Characterization and identification of protein O-GlcNAcylation sites with substrate specificity (#12)
Background:
Protein O-GlcNAcylation, involving the attachment of single N-acetylglucosamine (GlcNAc) to the hydroxyl group of serine or threonine residues, is catalyzed by O-GlcNAc transferase (OGT). Elucidation of O-GlcNAcylation sites on proteins is required in order to decipher its crucial roles in regulating cellular processes and aid in drug design. With an increasing number of O-GlcNAcylation sites identified by mass spectrometry (MS)-based proteomics, several methods have been proposed for the computational identification of O-GlcNAcylation sites. However, no development that focuses on the investigation of OGT substrate motifs has existed. Thus, we were motivated to design a new method for the identification of protein O-GlcNAcylation sites with the consideration of substrate site specificity of OGT.
Results:
In this study, 375 experimentally verified O-GlcNAcylation sites were collected from dbOGAP, which is an integrated resource for protein O-GlcNAcylation. Due to the difficulty in characterizing the substrate motifs by conventional sequence logo analysis, a recursively statistical method has been applied to obtain statistically significant conserved motifs. Support Vector Machines (SVMs) were then adopted to construct a two-layered predictive model learned from the identified substrate motifs.
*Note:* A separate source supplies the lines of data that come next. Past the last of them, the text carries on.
(* ===== verification/RbErase.v ===== *)
(** * Red-black trees: removing a node

    A removal from a red-black tree takes exactly the node out of the sequence.
    The colors it leaves may be wrong, because the repair does not paint the node
    where it stops; [RbAdd] shows runs where later removals then lose nodes. *)

From Stdlib Require Import Sorting.Sorted.
From S2P Require Import Prelude RbTree RbShape RbSearch RbInsert RbAdd.

(** ** The repair *)

(** The end of a round, with a black sibling [w], for the side of the parent that the node is on. *)
Definition erase_black (d : dir) (loop : Z -> M rbtree unit) (x w : Z) : M rbtree unit :=
  a ← rd (child d) w; ac ← rd col a;
  b ← rd (child (flip d)) w; bc ← rd col b;
  if bool_decide (ac = black) && bool_decide (bc = black) then
    wr (set_col red) w;; xp ← rd parent x; loop xp
  else
    w ← (if bool_decide (bc = black) then
           a ← rd (child d) w; wr (set_col black) a;; wr (set_col red) w;; rotate (flip d) w;;
           xp ← rd parent x; rd (child (flip d)) xp
         else mret w);
    xp ← rd parent x; pc ← rd col xp;
    wr (set_col pc) w;;
    wr (set_col black) xp;;
    b ← rd (child (flip d)) w; wr (set_col black) b;;
    xp ← rd parent x; rotate d xp;;
    t ← get; loop (root t).
(** A round: a red sibling is first rotated away. *)
Definition erase_side (d : dir) (loop : Z -> M rbtree unit) (x xp : Z) : M rbtree unit :=
  w ← rd (child (flip d)) xp;
  wc ← rd col w;
  w ← (if bool_decide (wc = red) then
         wr (set_col black) w;; q ← rd parent (match d with L => x | R => w end); wr (set_col red) q;;
         xp ← rd parent x; rotate d xp;;
         xp ← rd parent x; rd (child (flip d)) xp
       else mret w);
  erase_black d loop x w.
Lemma eraseFixup_loop_S fuel x : eraseFixup_loop (S fuel) x =
  (t ← get;
   xc ← rd col x;
   if bool_decide (x ≠ root t) && bool_decide (xc = black) then
     xp ← rd parent x;
     pl ← rd left xp;
     if bool_decide (x = pl) then erase_side L (eraseFixup_loop fuel) x xp else erase_side R (eraseFixup_loop fuel) x xp
   else mret tt).
Proof. reflexivity. Qed.

(** The same nodes in the same order. *)
Definition kept (np : Z) (T : tree) (t t' : rbtree) : Prop :=
  exists T', rbt np T' t' /\ inorder T' = inorder T /\ within (inorder T) t t'.

Section fixup.
Context (F : fault -> Prop) (np : Z).

Lemma kept_refl T t : rbt np T t -> kept np T t t.
Proof. intros H. by exists T. Qed.
Lemma kept_trans T T1 t t1 t' : inorder T1 = inorder T -> within (inorder T) t t1 -> kept np T1 t1 t' -> kept np T t t'.
Proof.
  intros HT H1 (T' & Ht' & HT' & Hw'). exists T'. split_and!; [done|congruence|]. rewrite HT in Hw'. by eapply within_trans.
Qed.

(** The parent of a subtree's root; of the sentinel, when it was set. *)
Lemma rd_parent E X t (Q : Z -> rbtree -> Prop) :
  rbt np (plug E X) t -> (X = Leaf -> np = top E) -> Q (top E) t -> wpf F (rd parent (root_of X)) Q t.
Proof.
  intros Ht HX HQ. destruct X as [|c l p r].
  - eapply wp_rd; [apply Ht|]. cbn [parent]. by rewrite HX.
  - eapply wp_rd; [apply (rbt_lookup _ E L c l p r t Ht)|done].
Qed.
Lemma plug_far d c a x d' c' b y f C : plug C (nodeD d c a x (nodeD d' c' b y f)) = plug (Frame (flip d) c x a :: C) (nodeD d' c' b y f).
Proof. apply plug_other. Qed.
(* ===== verification/VmRegion.v ===== *)
(** * Addresses and regions

    Models [sos/src/vm/address.zig] and [sos/src/vm/region.zig]: rounding of
    addresses to pages, the protection flags and capability rights of a region,
    and the range that a region grows to.  What is illegal in Zig (an overflow, a cast
    that does not fit) is a failed assertion: a checked build stops there, and in
    the build that [build.zig] configures it is undefined. *)

From S2P Require Import Prelude.

(** Arithmetic and casts that are illegal outside of their width. *)
Definition usize {S} (z : Z) : M S Z := cassert (bool_decide (0 ≤ z < 2 ^ 64));; mret z.
Definition to_i32 {S} (z : Z) : M S Z := cassert (bool_decide (- 2 ^ 31 ≤ z < 2 ^ 31));; mret z.

(** ** Addresses *)

Definition isAligned (value alignment : Z) : bool := bool_decide (alignment = 0) || bool_decide (value mod alignment = 0).
Definition alignDown (value alignment : Z) : Z := if bool_decide (alignment = 0) then value else value - value mod alignment.
Definition alignUp {S} (value alignment : Z) : M S Z :=
  if bool_decide (alignment = 0) then mret value
  else
    let remainder := value mod alignment in
    if bool_decide (remainder = 0) then mret value
    else
      let delta := alignment - remainder in
      usize (value + delta).
Definition pageBase (value page_size : Z) : Z := alignDown value page_size.
Definition offsetWithin (value alignment : Z) : Z := if bool_decide (alignment = 0) then 0 else value mod alignment.
Definition add {S} (value delta : Z) : M S Z := usize (value + delta).

(** ** Protection *)

Definition PROT_READ : Z := 1.
Definition PROT_WRITE : Z := 2.
Definition PROT_EXEC : Z := 4.

Definition encodeProtFlags (readable writable executable : bool) : Z :=
  let prot := 0 in
  let prot := if readable then Z.lor prot PROT_READ else prot in
  let prot := if writable then Z.lor prot PROT_WRITE else prot in
  if executable then Z.lor prot PROT_EXEC else prot.

(** The word of a set of capability rights, as the kernel lays it out. *)
Definition seL4_CapRights_new (grant_reply grant read write : Z) : Z :=
  Z.lor (Z.lor (Z.shiftl (Z.land grant_reply 1) 3) (Z.shiftl (Z.land grant 1) 2))
        (Z.lor (Z.shiftl (Z.land read 1) 1) (Z.land write 1)).
Definition rightsFromBooleans (readable writable : bool) : Z :=
  seL4_CapRights_new 0 0 (if readable then 1 else 0) (if writable then 1 else 0).
Definition mergeCapRights (a b : Z) : Z := Z.lor a b.

Definition protToData {S} (prot : Z) : M S Z :=
  p ← usize prot; mret (Z.land p (Z.shiftl 1 60 - 1)).
Definition dataToProt {S} (data : Z) : M S Z := to_i32 data.

(** ** Regions *)

Inductive RegionKind := Normal | Heap | Stack | Mmap.
#[export] Instance RegionKind_eq_dec : EqDecision RegionKind.
Proof. solve_decision. Defined.

(** The open file of a mapping is known by its handle and owner. *)
Inductive Backing := Anonymous | File (fd offset length : Z) (handle_ref handle_owner : option Z).
#[export] Instance Backing_eq_dec : EqDecision Backing.
Proof. solve_decision. Defined.

Record Region := Reg {
  start : Z; end_ : Z; kind : RegionKind; data : Z; perm : Z; used : bool; mapped : bool; backing : Backing }.
#[export] Instance Region_eq_dec : EqDecision Region.
Proof. solve_decision. Defined.
Definition default_region : Region := Reg 0 0 Normal 0 0 false false Anonymous.

Definition has (flags bit : Z) : bool := bool_decide (Z.land flags bit ≠ 0).

Definition configure {S} (start : Z) (kind : RegionKind) (prot_flags : Z) : M S Region :=
  d ← protToData prot_flags;
  mret (Reg start start kind d (rightsFromBooleans (has prot_flags PROT_READ) (has prot_flags PROT_WRITE)) true false Anonymous).
Definition reset (kind : RegionKind) : Region := Reg 0 0 kind 0 0 false false Anonymous.
Definition updateAccess {S} (readable writable executable : bool) (self : Region) : M S Region :=
  let prot_flags := encodeProtFlags readable writable executable in
  if negb (mapped self) then
    d ← protToData prot_flags;
    mret (Reg (start self) (end_ self) (kind self) d (rightsFromBooleans readable writable) (used self) (mapped self) (backing self))
  else
    p ← dataToProt (data self);
    let merged := Z.lor p prot_flags in
    d ← protToData merged;
    mret (Reg (start self) (end_ self) (kind self) d (mergeCapRights (perm self) (rightsFromBooleans readable writable))
            (used self) (mapped self) (backing self)).
Definition recordMapping {S} (addr page_size : Z) (self : Region) : M S Region :=
  let base := addr - addr mod page_size in
  end_addr ← usize (base + page_size);
  if negb (mapped self) then
    mret (Reg base end_addr (kind self) (data self) (perm self) (used self) true (backing self))
  else
    let s := if bool_decide (base < start self) then base else start self in
    let e := if bool_decide (end_ self < end_addr) then end_addr else end_ self in
    mret (Reg s e (kind self) (data self) (perm self) (used self) (mapped self) (backing self)).
Definition contains (self : Region) (addr : Z) : bool :=
  if negb (used self) || negb (mapped self) then false
  else bool_decide (start self ≤ addr) && bool_decide (addr < end_ self).
Definition prot {S} (self : Region) : M S Z := dataToProt (data self).
Definition setFileBacking (fd offset length : Z) (handle_ref owner : option Z) (self : Region) : Region :=
  Reg (start self) (end_ self) (kind self) (data self) (perm self) (used self) (mapped self) (File fd offset length handle_ref owner).

(** ** Properties *)

Section facts.
Context {S : Type} (F : fault -> Prop).

Lemma wp_usz z (Q : Z -> S -> Prop) s : is_w64 z -> Q z s -> wpf F (usize z) Q s.
Proof. intros Hz HQ. unfold usize. wp_line. apply wpf_assert; [by apply bool_decide_eq_true|]. by wp_line. Qed.
Lemma wp_to_i32 z (Q : Z -> S -> Prop) s : - 2 ^ 31 ≤ z < 2 ^ 31 -> Q z s -> wpf F (to_i32 z) Q s.
Proof. intros Hz HQ. unfold to_i32. wp_line. apply wpf_assert; [by apply bool_decide_eq_true|]. by wp_line. Qed.

(** Rounding up gives the least multiple that is not below. *)
Lemma alignUp_spec v a (Q : Z -> S -> Prop) s : 0 ≤ v -> 0 < a -> v + a ≤ 2 ^ 64 ->
  (forall u, v ≤ u < v + a -> u mod a = 0 -> Q u s) -> wpf F (alignUp v a) Q s.
Proof.
  intros Hv Ha Hb HQ. pose proof (Z.mod_pos_bound v a Ha) as Hr. pose proof (Z.div_mod v a ltac:(lia)) as Hd.
  unfold alignUp. rewrite bool_decide_false by lia. apply wpf_if; intros H; bd.
  - apply wpf_ret, HQ; [lia|done].
  - apply wp_usz; [unfold is_w64; lia|]. apply HQ; [lia|]. replace (v + (a - v mod a)) with ((v / a + 1) * a) by lia. apply Z.mod_mul. lia.
Qed.
Lemma alignDown_spec v a : 0 ≤ v -> 0 < a -> alignDown v a ≤ v < alignDown v a + a /\ alignDown v a mod a = 0 /\ 0 ≤ alignDown v a.
Proof.
  intros Hv Ha. pose proof (Z.mod_pos_bound v a Ha) as Hr. pose proof (Z.div_mod v a ltac:(lia)) as Hd.
  unfold alignDown. rewrite bool_decide_false by lia. pose proof (Z.div_pos v a Hv Ha).
  split_and!; [lia|lia| |nia]. replace (v - v mod a) with (v / a * a) by lia. apply Z.mod_mul. lia.
Qed.

(** Flags survive being packed; negative flags are illegal. *)
Lemma protToData_spec p (Q : Z -> S -> Prop) s : 0 ≤ p < 2 ^ 31 -> Q p s -> wpf F (protToData p) Q s.
Proof.
  intros Hp HQ. unfold protToData. wp_line. apply wp_usz; [unfold is_w64; lia|]. wp_line.
  change (Z.shiftl 1 60 - 1) with (Z.ones 60). rewrite Z.land_ones by lia. by rewrite Z.mod_small by lia.
Qed.
Lemma configure_spec st k p (Q : Region -> S -> Prop) s : 0 ≤ p < 2 ^ 31 ->
  Q (Reg st st k p (rightsFromBooleans (has p PROT_READ) (has p PROT_WRITE)) true false Anonymous) s -> wpf F (configure st k p) Q s.
Proof. intros Hp HQ. unfold configure. wp_line. apply protToData_spec; [done|]. by wp_line. Qed.
Lemma prot_roundtrip p (Q : Z -> S -> Prop) s : 0 ≤ p < 2 ^ 31 -> Q p s ->
  wpf F (d ← protToData p; dataToProt d) Q s.
Proof. intros Hp HQ. wp_line. apply protToData_spec; [done|]. by apply wp_to_i32; [lia|]. Qed.
Lemma protToData_negative p (s : S) : p < 0 -> protToData p s = Fault AssertFail.
Proof. intros Hp. unfold protToData, usize. cbn. by rewrite bool_decide_false by lia. Qed.

(** A mapping that was recorded is inside of the region, and so is what was before. *)
Lemma recordMapping_spec addr ps self (Q : Region -> S -> Prop) s :
  0 ≤ addr -> 0 < ps -> addr + ps < 2 ^ 64 ->
  (forall r, used r = used self -> mapped r = true -> start r ≤ addr < end_ r ->
     (mapped self = true -> start r ≤ start self /\ end_ self ≤ end_ r) -> Q r s) ->
  wpf F (recordMapping addr ps self) Q s.
Proof.
  intros Ha Hp Hb HQ. pose proof (Z.mod_pos_bound addr ps Hp). pose proof (Z.mod_le addr ps Ha Hp). unfold recordMapping. wp_line.
  apply wp_usz; [unfold is_w64; lia|]. destruct (mapped self) eqn:Hm; cbn [negb]; apply wpf_ret, HQ; cbn; try done.
  - repeat case_bool_decide; lia.
  - intros _. repeat case_bool_decide; lia.
  - lia.
Qed.
End facts.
The predictive model was evaluated using a five-fold cross validation which yielded a sensitivity of 0.76, a specificity of 0.80, and an accuracy of 0.78. Additionally, an independent testing set, which was really blind to the training data of predictive model, was used to demonstrate that the proposed method could provide a promising accuracy (0.94) and outperform three other O-GlcNAcylation site prediction tools.
Conclusion:
A case study demonstrated that the proposed method could be a feasible means of conducting preliminary analyses of protein O-GlcNAcylation. We also proposed that the substrate motif may make the study of extensive crosstalk between O-GlcNAcylation and phosphorylation more facile. This method may help unravel their mechanisms and roles in signaling, transcription, chronic disease, and cancer.